↓↓↓
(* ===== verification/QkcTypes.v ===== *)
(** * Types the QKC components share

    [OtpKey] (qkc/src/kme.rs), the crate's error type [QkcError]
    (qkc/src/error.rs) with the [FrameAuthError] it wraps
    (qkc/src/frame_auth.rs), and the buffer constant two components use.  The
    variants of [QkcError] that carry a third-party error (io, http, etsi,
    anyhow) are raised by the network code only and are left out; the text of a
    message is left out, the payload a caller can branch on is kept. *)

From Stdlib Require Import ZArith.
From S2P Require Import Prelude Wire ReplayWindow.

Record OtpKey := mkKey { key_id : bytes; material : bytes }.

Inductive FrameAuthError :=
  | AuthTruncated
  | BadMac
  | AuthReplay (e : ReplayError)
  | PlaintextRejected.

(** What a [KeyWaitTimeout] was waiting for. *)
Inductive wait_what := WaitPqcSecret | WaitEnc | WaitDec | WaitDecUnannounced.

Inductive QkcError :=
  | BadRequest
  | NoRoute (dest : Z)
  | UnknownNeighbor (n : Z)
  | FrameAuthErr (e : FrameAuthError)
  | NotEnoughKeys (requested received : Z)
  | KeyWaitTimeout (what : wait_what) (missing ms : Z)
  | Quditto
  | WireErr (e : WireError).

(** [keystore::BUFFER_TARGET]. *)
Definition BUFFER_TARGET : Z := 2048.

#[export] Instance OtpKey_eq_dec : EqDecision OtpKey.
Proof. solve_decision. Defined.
↑↑↑
↓↓↓
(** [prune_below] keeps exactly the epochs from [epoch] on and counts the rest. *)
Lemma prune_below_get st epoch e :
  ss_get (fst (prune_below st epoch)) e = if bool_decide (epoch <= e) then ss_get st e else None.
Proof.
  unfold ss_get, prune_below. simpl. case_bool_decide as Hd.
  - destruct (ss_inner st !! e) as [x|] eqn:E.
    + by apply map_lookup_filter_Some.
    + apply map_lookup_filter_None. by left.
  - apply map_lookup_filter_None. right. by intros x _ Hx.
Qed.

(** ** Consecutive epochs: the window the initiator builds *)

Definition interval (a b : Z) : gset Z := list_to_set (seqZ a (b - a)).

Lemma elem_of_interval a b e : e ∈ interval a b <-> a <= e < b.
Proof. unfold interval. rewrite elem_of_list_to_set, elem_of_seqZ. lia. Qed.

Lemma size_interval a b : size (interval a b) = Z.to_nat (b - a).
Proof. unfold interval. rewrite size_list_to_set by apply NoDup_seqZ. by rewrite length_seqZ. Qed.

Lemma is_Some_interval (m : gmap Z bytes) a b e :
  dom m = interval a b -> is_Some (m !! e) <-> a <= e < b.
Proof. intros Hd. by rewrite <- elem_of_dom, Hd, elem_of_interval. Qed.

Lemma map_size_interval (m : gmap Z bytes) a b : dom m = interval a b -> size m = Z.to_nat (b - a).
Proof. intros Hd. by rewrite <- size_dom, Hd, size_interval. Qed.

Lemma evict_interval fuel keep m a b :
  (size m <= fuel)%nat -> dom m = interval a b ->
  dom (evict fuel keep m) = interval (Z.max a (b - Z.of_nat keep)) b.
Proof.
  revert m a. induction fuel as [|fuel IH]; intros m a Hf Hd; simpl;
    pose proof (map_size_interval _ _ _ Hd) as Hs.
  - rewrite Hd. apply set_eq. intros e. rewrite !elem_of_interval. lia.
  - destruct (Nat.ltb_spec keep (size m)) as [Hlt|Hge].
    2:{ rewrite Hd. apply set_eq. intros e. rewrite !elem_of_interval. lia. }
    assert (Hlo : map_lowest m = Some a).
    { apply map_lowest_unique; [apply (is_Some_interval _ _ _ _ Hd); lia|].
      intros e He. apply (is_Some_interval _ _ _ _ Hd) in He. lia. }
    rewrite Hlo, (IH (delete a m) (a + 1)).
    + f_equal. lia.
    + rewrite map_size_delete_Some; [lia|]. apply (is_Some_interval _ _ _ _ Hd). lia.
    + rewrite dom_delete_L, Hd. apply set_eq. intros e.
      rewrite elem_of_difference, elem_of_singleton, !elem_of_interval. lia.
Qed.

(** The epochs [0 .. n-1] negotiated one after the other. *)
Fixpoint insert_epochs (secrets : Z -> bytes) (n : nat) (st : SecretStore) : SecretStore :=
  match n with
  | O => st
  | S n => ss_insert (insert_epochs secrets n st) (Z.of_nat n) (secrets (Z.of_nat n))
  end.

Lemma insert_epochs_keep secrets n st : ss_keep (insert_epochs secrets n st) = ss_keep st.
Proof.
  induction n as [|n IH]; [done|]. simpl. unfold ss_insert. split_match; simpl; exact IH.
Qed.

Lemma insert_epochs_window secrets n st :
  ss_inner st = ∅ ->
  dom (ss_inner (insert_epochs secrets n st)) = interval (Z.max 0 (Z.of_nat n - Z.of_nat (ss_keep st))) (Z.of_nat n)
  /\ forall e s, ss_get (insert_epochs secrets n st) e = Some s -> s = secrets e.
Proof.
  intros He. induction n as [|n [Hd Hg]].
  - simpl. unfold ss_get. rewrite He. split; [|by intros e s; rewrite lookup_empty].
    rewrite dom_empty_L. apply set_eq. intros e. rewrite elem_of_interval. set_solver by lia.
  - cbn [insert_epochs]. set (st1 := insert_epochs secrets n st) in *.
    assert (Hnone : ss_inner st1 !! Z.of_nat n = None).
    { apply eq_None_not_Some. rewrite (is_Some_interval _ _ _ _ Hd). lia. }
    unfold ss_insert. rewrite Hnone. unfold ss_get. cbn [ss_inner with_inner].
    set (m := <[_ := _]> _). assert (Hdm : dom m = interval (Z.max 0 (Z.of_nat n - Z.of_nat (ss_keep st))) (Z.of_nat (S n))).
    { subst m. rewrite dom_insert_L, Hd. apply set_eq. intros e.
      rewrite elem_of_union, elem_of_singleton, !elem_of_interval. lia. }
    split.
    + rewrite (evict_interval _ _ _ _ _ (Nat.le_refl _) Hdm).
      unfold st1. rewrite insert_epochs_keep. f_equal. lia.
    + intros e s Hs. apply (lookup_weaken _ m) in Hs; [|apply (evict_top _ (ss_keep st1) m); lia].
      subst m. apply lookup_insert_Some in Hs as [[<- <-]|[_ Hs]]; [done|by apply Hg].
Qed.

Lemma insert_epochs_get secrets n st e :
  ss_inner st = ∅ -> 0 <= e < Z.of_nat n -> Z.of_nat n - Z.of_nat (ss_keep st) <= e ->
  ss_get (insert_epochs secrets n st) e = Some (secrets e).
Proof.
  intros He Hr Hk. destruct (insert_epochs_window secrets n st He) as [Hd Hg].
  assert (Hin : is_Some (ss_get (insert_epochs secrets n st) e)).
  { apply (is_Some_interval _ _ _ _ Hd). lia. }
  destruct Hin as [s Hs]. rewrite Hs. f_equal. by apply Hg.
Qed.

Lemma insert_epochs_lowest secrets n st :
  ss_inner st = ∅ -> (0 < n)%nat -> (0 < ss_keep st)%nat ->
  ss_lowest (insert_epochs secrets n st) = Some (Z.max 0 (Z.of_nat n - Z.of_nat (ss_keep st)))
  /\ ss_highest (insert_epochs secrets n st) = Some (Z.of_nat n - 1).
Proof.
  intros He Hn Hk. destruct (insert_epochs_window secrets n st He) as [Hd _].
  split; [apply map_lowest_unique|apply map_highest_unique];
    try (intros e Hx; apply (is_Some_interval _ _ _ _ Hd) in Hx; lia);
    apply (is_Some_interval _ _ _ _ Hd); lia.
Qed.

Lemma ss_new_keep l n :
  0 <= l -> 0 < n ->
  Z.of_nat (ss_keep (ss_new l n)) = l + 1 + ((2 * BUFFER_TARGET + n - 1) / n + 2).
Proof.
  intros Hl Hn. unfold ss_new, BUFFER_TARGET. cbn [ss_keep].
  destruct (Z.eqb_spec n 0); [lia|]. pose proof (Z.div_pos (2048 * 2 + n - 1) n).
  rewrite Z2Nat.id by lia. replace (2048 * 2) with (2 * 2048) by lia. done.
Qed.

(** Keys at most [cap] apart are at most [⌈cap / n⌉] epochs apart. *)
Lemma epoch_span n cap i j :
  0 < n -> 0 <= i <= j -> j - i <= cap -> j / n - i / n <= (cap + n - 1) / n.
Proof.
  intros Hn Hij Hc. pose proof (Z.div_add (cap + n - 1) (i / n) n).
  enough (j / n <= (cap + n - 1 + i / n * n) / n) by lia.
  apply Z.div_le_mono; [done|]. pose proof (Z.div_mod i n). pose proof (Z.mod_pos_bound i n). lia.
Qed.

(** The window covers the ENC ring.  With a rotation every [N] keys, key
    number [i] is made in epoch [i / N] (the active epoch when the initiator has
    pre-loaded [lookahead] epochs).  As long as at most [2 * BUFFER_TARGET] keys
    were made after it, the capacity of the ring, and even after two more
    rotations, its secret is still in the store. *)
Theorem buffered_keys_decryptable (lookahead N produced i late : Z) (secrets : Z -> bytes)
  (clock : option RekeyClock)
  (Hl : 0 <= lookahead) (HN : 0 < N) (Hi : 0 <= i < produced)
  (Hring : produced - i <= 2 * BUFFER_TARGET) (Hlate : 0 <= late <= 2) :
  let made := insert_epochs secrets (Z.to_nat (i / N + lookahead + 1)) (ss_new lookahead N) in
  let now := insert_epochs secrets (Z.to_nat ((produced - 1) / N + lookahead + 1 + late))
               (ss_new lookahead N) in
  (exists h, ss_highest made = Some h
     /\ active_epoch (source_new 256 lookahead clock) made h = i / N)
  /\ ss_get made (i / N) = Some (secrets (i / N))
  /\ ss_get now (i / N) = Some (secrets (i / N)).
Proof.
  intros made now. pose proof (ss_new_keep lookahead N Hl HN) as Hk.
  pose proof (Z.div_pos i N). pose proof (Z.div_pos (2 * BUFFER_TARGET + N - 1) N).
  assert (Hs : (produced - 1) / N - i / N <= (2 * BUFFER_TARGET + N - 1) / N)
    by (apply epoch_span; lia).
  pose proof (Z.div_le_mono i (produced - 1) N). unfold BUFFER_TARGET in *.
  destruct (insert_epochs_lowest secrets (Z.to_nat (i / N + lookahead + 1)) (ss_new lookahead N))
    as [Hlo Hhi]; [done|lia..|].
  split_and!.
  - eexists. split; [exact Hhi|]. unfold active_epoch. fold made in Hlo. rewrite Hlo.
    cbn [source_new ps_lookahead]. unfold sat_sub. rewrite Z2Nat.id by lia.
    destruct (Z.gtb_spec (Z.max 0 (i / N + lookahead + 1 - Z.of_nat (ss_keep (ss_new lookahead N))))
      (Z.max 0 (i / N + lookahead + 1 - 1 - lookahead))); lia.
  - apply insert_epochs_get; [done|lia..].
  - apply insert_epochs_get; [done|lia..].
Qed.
↑↑↑
PROBLEM: Referring to the material above, set down exactly the lines between the line with "(* ===== verification/QkcTypes.v ===== *)" and the line with "Proof. solve_decision. Defined.", inclusive, and no other lines.

SOLVED EXERCISE:
(* ===== verification/QkcTypes.v ===== *)
(** * Types the QKC components share

    [OtpKey] (qkc/src/kme.rs), the crate's error type [QkcError]
    (qkc/src/error.rs) with the [FrameAuthError] it wraps
    (qkc/src/frame_auth.rs), and the buffer constant two components use.  The
    variants of [QkcError] that carry a third-party error (io, http, etsi,
    anyhow) are raised by the network code only and are left out; the text of a
    message is left out, the payload a caller can branch on is kept. *)

From Stdlib Require Import ZArith.
From S2P Require Import Prelude Wire ReplayWindow.

Record OtpKey := mkKey { key_id : bytes; material : bytes }.

Inductive FrameAuthError :=
  | AuthTruncated
  | BadMac
  | AuthReplay (e : ReplayError)
  | PlaintextRejected.

(** What a [KeyWaitTimeout] was waiting for. *)
Inductive wait_what := WaitPqcSecret | WaitEnc | WaitDec | WaitDecUnannounced.

Inductive QkcError :=
  | BadRequest
  | NoRoute (dest : Z)
  | UnknownNeighbor (n : Z)
  | FrameAuthErr (e : FrameAuthError)
  | NotEnoughKeys (requested received : Z)
  | KeyWaitTimeout (what : wait_what) (missing ms : Z)
  | Quditto
  | WireErr (e : WireError).

(** [keystore::BUFFER_TARGET]. *)
Definition BUFFER_TARGET : Z := 2048.

#[export] Instance OtpKey_eq_dec : EqDecision OtpKey.
Proof. solve_decision. Defined.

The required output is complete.